Problem requirements:
Below are records; count the lines that contain "InstanceDesc" and state only that count.

Source information:
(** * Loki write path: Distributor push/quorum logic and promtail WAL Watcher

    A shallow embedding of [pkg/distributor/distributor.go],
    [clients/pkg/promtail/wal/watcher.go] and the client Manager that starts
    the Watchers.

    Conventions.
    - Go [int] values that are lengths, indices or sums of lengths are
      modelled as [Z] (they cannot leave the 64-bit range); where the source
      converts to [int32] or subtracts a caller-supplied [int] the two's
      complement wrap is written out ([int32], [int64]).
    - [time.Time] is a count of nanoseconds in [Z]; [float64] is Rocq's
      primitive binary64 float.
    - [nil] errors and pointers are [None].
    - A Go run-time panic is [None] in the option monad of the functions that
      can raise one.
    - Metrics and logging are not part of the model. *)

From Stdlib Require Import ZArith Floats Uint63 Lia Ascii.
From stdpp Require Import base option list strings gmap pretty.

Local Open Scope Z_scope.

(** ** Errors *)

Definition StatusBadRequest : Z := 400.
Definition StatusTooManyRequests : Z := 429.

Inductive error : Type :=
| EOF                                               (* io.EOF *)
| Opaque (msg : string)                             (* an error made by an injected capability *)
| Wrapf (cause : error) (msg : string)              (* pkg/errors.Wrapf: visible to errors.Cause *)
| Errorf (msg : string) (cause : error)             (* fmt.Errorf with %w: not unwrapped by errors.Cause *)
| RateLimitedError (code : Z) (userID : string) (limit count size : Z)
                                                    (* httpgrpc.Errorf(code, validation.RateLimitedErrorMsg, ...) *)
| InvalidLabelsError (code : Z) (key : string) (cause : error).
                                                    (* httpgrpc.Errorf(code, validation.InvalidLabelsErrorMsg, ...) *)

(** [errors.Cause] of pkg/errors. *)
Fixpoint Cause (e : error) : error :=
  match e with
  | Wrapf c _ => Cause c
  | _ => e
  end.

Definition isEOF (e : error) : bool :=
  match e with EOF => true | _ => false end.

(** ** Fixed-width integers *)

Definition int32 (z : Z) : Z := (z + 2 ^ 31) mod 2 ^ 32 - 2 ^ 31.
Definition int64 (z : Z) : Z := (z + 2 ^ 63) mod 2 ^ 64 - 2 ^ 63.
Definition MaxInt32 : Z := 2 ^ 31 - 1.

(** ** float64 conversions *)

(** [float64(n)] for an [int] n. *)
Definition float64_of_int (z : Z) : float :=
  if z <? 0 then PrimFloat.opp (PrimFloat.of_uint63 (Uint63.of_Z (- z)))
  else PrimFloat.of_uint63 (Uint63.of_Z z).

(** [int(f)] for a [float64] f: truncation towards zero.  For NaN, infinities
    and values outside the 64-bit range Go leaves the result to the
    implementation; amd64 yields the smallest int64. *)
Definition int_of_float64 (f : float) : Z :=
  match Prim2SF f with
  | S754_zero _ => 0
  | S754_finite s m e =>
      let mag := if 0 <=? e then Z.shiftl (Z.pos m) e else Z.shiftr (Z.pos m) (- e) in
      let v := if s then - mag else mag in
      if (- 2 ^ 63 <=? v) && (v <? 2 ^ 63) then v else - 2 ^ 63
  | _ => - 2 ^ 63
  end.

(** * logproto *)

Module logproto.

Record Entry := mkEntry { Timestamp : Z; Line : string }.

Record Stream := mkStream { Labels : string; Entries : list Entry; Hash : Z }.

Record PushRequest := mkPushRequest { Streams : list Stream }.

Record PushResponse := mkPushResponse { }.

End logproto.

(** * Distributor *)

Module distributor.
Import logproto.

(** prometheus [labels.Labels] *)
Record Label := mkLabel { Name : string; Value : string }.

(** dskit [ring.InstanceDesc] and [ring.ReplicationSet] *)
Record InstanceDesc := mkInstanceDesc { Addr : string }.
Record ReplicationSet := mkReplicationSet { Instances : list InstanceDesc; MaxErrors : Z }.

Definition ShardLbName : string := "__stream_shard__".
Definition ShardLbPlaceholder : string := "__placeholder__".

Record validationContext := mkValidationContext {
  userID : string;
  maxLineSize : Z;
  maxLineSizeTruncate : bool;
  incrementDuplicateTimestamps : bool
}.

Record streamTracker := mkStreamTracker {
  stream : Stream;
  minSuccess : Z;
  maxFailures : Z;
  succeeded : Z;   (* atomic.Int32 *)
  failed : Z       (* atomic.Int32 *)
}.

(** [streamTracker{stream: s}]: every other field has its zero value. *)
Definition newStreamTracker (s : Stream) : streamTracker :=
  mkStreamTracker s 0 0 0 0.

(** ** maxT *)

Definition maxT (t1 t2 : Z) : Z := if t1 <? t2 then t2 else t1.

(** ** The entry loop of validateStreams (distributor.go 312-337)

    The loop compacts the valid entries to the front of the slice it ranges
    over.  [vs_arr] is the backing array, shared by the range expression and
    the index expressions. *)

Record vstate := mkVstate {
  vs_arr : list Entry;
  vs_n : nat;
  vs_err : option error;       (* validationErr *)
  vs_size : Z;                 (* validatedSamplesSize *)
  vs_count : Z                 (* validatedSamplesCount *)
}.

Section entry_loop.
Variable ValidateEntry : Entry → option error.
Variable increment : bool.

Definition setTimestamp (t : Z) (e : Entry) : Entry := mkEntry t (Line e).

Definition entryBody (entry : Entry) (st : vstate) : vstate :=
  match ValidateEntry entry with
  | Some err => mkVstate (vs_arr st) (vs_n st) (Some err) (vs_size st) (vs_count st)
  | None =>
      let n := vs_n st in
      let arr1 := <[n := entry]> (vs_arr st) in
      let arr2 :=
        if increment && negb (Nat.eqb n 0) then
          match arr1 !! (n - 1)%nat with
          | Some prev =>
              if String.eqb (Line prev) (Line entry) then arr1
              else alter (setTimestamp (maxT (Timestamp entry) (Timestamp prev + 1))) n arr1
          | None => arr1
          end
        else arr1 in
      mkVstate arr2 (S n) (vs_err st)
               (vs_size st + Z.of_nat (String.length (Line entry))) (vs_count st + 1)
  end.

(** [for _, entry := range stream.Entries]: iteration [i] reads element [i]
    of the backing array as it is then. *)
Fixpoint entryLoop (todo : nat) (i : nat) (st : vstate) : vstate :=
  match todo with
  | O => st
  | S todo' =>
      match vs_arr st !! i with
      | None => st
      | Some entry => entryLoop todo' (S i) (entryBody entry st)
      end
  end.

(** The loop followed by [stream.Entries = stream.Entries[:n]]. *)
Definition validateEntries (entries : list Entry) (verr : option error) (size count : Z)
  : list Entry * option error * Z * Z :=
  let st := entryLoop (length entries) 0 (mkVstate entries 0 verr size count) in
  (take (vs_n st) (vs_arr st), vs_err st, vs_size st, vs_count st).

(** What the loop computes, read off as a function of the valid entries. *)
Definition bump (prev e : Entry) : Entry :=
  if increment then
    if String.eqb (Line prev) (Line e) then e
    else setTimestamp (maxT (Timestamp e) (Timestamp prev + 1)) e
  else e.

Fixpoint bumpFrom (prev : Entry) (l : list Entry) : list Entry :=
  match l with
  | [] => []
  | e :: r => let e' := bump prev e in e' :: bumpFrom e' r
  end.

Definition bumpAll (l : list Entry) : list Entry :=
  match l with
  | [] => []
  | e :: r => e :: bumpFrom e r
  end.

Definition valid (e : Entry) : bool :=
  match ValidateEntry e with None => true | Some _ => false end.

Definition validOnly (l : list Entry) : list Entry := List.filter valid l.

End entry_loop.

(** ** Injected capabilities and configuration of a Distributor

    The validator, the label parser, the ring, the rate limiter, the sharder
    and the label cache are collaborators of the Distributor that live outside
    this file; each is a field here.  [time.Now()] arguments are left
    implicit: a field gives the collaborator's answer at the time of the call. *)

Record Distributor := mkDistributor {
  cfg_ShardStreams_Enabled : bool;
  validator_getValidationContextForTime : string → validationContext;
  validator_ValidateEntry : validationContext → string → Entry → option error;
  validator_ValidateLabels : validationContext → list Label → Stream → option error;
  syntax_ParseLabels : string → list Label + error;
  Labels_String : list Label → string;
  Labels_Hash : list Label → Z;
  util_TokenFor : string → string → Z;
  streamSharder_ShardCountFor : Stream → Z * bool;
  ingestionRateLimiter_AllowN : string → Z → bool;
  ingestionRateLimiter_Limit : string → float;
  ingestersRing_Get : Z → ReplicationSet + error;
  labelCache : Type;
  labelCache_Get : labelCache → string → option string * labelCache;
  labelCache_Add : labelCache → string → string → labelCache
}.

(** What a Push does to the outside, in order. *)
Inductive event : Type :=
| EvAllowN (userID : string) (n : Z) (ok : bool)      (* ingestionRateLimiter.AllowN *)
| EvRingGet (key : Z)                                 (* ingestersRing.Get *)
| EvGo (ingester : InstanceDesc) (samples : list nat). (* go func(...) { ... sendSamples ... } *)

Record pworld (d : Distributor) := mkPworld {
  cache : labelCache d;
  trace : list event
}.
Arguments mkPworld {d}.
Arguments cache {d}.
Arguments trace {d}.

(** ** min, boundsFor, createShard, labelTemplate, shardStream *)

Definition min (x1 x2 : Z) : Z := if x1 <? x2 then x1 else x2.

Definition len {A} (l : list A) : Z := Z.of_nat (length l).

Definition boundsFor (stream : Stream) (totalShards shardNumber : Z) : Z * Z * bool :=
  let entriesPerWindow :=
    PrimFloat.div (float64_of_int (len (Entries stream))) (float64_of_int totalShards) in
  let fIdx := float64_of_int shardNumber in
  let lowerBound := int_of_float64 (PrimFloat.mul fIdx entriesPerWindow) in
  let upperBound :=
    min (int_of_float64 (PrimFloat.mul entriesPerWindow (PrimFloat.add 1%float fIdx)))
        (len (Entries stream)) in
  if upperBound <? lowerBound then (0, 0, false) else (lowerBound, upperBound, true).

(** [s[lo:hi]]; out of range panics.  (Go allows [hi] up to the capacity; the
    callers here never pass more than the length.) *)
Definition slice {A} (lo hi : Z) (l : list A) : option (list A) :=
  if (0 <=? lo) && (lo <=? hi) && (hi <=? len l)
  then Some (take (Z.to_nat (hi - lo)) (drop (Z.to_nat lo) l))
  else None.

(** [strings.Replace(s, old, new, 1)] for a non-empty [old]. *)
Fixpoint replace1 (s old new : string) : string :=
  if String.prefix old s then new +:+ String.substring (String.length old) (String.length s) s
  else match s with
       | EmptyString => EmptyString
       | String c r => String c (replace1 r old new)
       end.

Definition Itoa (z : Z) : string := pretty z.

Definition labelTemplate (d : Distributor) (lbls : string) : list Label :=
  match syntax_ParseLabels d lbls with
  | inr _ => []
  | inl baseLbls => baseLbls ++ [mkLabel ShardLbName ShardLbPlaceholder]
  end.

Expected output:
4